I have been researching the best telescopes for beginners for the past few days to find the perfect model for stargazing and learning astronomy. I read expert reviews from trusted sources like Sky and Telescope, Space com, and Celestron’s own guides, two models consistently stand out as top recommendations:
The Gskyer Telescope is a popular refractor model featuring high-quality optics. It is praised for its ease of use and affordability, making it a strong choice for beginners.
The Celestron 22452 StarSense Explorer LT 114AZ uses smartphone assisted star mapping technology which makes it incredibly beginner-friendly. It has reflector design which offers bright, sharp views of the moon, planets, and even some other sky objects.
I am having trouble deciding which one would suit me best. I am mainly interested in viewing the moon, planets, and bright nebulae. The budget is flexible but need something truly have of best quality and durability.
So which one would you recommend? Any advice or personal experience would be appreciated.
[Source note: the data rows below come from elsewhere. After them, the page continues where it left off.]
(** An answer of the machine is at most a vote, which the node signs. *)
Lemma answer_quiet db blocks e s' out bs nd nd1 :
  uncommitted db blocks nd → heard e → bft_exec (nd_bft nd) e = Some (s', out) →
  node_output env out (set_bft s' nd) = Some (bs, nd1) →
  uncommitted db blocks nd1 ∧ Forall sent_ok bs ∧
  ∀ nd2, fold_may_panic (handle_broadcast env) nd2 bs = Some (broadcast bs nd2).
Proof.
  intros [Hm Hd Hb Hs] He Hx Ho. destruct (qm_exec _ _ _ _ quiet _ _ _ _ Hm He Hx) as (Hs' & Hno & Hvotes).
  destruct (bft_exec_answer _ _ _ _ (qm_heard _ _ _ _ quiet _ He) Hx) as (_ & _ & Hout).
  destruct (node_output_inv _ _ _ _ _ Ho) as (ts & ->). split; [by split|].
  assert (∀ nd2, broadcast [] nd2 = nd2) as Hnil by (intros []; unfold broadcast; simpl; by rewrite app_nil_r).
  unfold node_output, process_bft_output in Ho.
  destruct Hout as [->|[(te & ->)|[(v & -> & _)|(x & ->)]]]; cbn [fold_may_panic process_message] in Ho.
  - injection Ho as <- _. split; [by apply Forall_nil_2|]. intros nd2. by rewrite Hnil.
  - destruct (TimeoutConfig_timeout_for _ _ _); [|done]. injection Ho as <- _.
    split; [by apply Forall_nil_2|]. intros nd2. by rewrite Hnil.
  - destruct (ne_signing_key env) as [sk|] eqn:Hsk; injection Ho as <- _.
    + split; [|done]. apply Forall_cons. split; [|by apply Forall_nil_2]. by apply (Hvotes sk v); [|left].
    + split; [by apply Forall_nil_2|]. intros nd2. by rewrite Hnil.
  - destruct (Hno (sm_height (nd_bft nd)) x). left.
Qed.

Lemma broadcast_uncommitted db blocks bs nd :
  uncommitted db blocks nd → Forall sent_ok bs → uncommitted db blocks (broadcast bs nd).
Proof. intros [Hm Hd Hb Hs] Hbs. split; [done..|]. simpl. by apply Forall_app. Qed.
(* ===== verification/Cluster.v ===== *)
(** * A network of validator processes (validator/src/main.rs, consensus/net)

    Processes that all run the node's event loop, booted from one genesis in any builds,
    with any clocks, files and hash seeds, and the messages they have broadcast.  A step
    delivers a broadcast message to another process - in any order, late, repeatedly or
    never, but, as gossipsub does, not back to its sender - or gives a process a timeout,
    a transaction or a request; an adversary may deliver more.  The processes agree on
    the blocks they store; and up to six of them never store any. *)
From S2P Require Import Prelude Crypto Block Vote StateMachine Agreement State Mempool.
From S2P Require Import Staking Fees ValidatorSet Genesis Rpc Node NodeSafety NodeFaults NodeAgreement NodeLiveness.
Open Scope Z_scope.

(** ** Processes and their network *)

(** A process: its build, hash seed and clock, and the state of its node. *)
Record process := mkProcess {
  ps_checks : OverflowChecks;
  ps_order : HashOrder;
  ps_clock : Clock;
  ps_env : NodeEnv;
  ps_node : Node;
}.
Definition set_node (nd : Node) (p : process) : process :=
  mkProcess (ps_checks p) (ps_order p) (ps_clock p) (ps_env p) nd.

Section Cluster.
Context {C : Crypto} {B : Bincode} {S : Serde}.

Definition process_step (p : process) (e : node_event) : may_panic process :=
  nd ← node_step (OC := ps_checks p) (HO := ps_order p) (K := ps_clock p) (ps_env p) (ps_node p) e;
  Some (set_node nd p).

(** The process has just been started. *)
Definition launched (g : GenesisConfig) (p : process) : Prop :=
  HashOrderLaws (ps_order p) ∧
  ∃ state_file key_file, node_boot (OC := ps_checks p) (HO := ps_order p) (K := ps_clock p) g state_file key_file =
    Some (Ok (ps_env p, ps_node p)).

(** What does not come from the consensus topic. *)
Definition local_event (e : node_event) : Prop := match e with NetMessage _ => False | _ => True end.

Section Steps.
Context (adversary : list process → ConsensusMessage → Prop).

Inductive cluster_step (cl : list process) : list process → Prop :=
| DeliveryStep src dst p q q' msg :
    cl !! src = Some p → cl !! dst = Some q → src ≠ dst → msg ∈ nd_sent (ps_node p) →
    process_step q (NetMessage msg) = Some q' → cluster_step cl (<[dst := q']> cl)
| LocalStep dst q q' e :
    cl !! dst = Some q → local_event e → process_step q e = Some q' → cluster_step cl (<[dst := q']> cl)
| AdversaryStep dst q q' msg :
    cl !! dst = Some q → adversary cl msg → process_step q (NetMessage msg) = Some q' →
    cluster_step cl (<[dst := q']> cl).
End Steps.

(** Steps without an adversary, for execution: the [k]-th message that [src] has sent
    goes to [dst]. *)
Inductive cluster_event :=
| Deliver (src k dst : nat)
| Local (dst : nat) (e : node_event).
Definition cluster_exec (cl : list process) (e : cluster_event) : option (list process) :=
  match e with
  | Deliver src k dst =>
    if (src =? dst)%nat then None
    else
      p ← cl !! src; msg ← nd_sent (ps_node p) !! k; q ← cl !! dst;
      q' ← process_step q (NetMessage msg); Some (<[dst := q']> cl)
  | Local dst e =>
    match e with
    | NetMessage _ => None
    | _ => q ← cl !! dst; q' ← process_step q e; Some (<[dst := q']> cl)
    end
  end.
Fixpoint cluster_run (cl : list process) (es : list cluster_event) : option (list process) :=
  match es with
  | [] => Some cl
  | e :: es => cl' ← cluster_exec cl e; cluster_run cl' es
  end.
End Cluster.

(** ** Specification *)

(** The key a process signs with. *)
Definition process_key {C : Crypto} (p : process) : option ValidatorId :=
  ed_verifying_key <$> ne_signing_key (ps_env p).
(** Every process has its own key. *)
Definition distinct_keys {C : Crypto} (cl : list process) : Prop :=
  ∀ i j p q k, cl !! i = Some p → cl !! j = Some q → process_key p = Some k → process_key q = Some k → i = j.
(** Whoever signs is a validator of the genesis. *)
Definition known_keys {C : Crypto} (g : GenesisConfig) (cl : list process) : Prop :=
  ∀ p k, p ∈ cl → process_key p = Some k → k ∈ bft_validators g.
@katherine234 the single best thing you can do is stop immediately and find an astronomy club and join it. Spend time getting your hands on different kinds of scopes. Then you will know what to get. I would personally not recommend either of those.
just my two bobs worth for an absolute beginner the seestar or dwarf as you can learn from their atlas where things are and it gets your head around the sky stars constellations etc and then work your way up to a more challenging set up no matter what you get their will be a learning curve.
Both of those telescopes use Alt-Az mounts, meaning that they will not track objects in the sky. The cell phone adapter will not enable long exposure astroimaging, because the mount will not track automatically. This will limit you to lunar and planetary imgaging.
For a beginner, a dobsonian type of newtonian refelector telescope will enable you to see dimmer objects like Galaxies and nebulae, as you get more aperture per dollar spent.
If you insist on one or the other, get the reflector telescope, as ALL inexpensive refractor telescopes suffer from chromatic abberation.
Later, if you want to do astroimaging, a good solid German Equitorial Mount (GEM) can be purchased to mount a small refractor or reflector telescope. What expert astroimages do is to use and oversized GEM mount with smaller telescopes. Stay away form cheap refractors as the suffer from severe chromatic abberation.
I’m glad you stated you are primarily interested in viewing.
My first question is always to ask what the poster’s interest is.
Reflectors are a good choice for viewing. They fold the light and can get some really deep reach into the more distant objects, meaning for example you can look at the moon with smaller telescopes or the moons craters with the higher magnification reflectors.
Bigger aperture reflectors work best for astronomers interest in solar system objects, Moon, Planets, and with the right Solar Shields the Sun.
When beginning, my interest was with Astrophotography. So I went for Deep Space Objects (DSO) and found the recommendation’s were refractors, triplet (or now Quadruplet) lensing, and small telescopes worked best. I began with an Orion ED80T CF. Extra low Dispersion, 80mm, Triplet lens design, and Carbon Fiber tube construction.
Reasons are ED focuses the light better for the cameras sensor. It doesn’t scatter the light like doublet lenses can.
80mm simply is the aperture size. At the time, the difference was my 80mm was $995.00m or a 100mm at $2500.00. Not being a moneybags, I couldn’t justify the extra 20mm for $1500 more.
Besides, I wasn’t sure I would continue in my AP endeavors.
My first mount was a Go-To type in the hopes it could do the basics needed for my interest. It did, when it wasn’t in the service department getting repaired.
3.5 years later that mount failed for it 3rd and last time, I stopped throwing money at it. The 2 year warranty was gone, and it was junk, expensive junk.
Quit? Or go on? I decided to continue but to learn from my beginners mistakes.
Be careful to not become a telescope Collector. Study what others are doing with a telescope you find that fits your budget and desires. Ask before you buy. Unless you want to be that guy with 15 to 20 telescopes that only uses 1 or 2. I don’t, so in 13 years of this hobby I’ve only had 2 main telescopes. And both the best I could justify to myself for my interest in AP.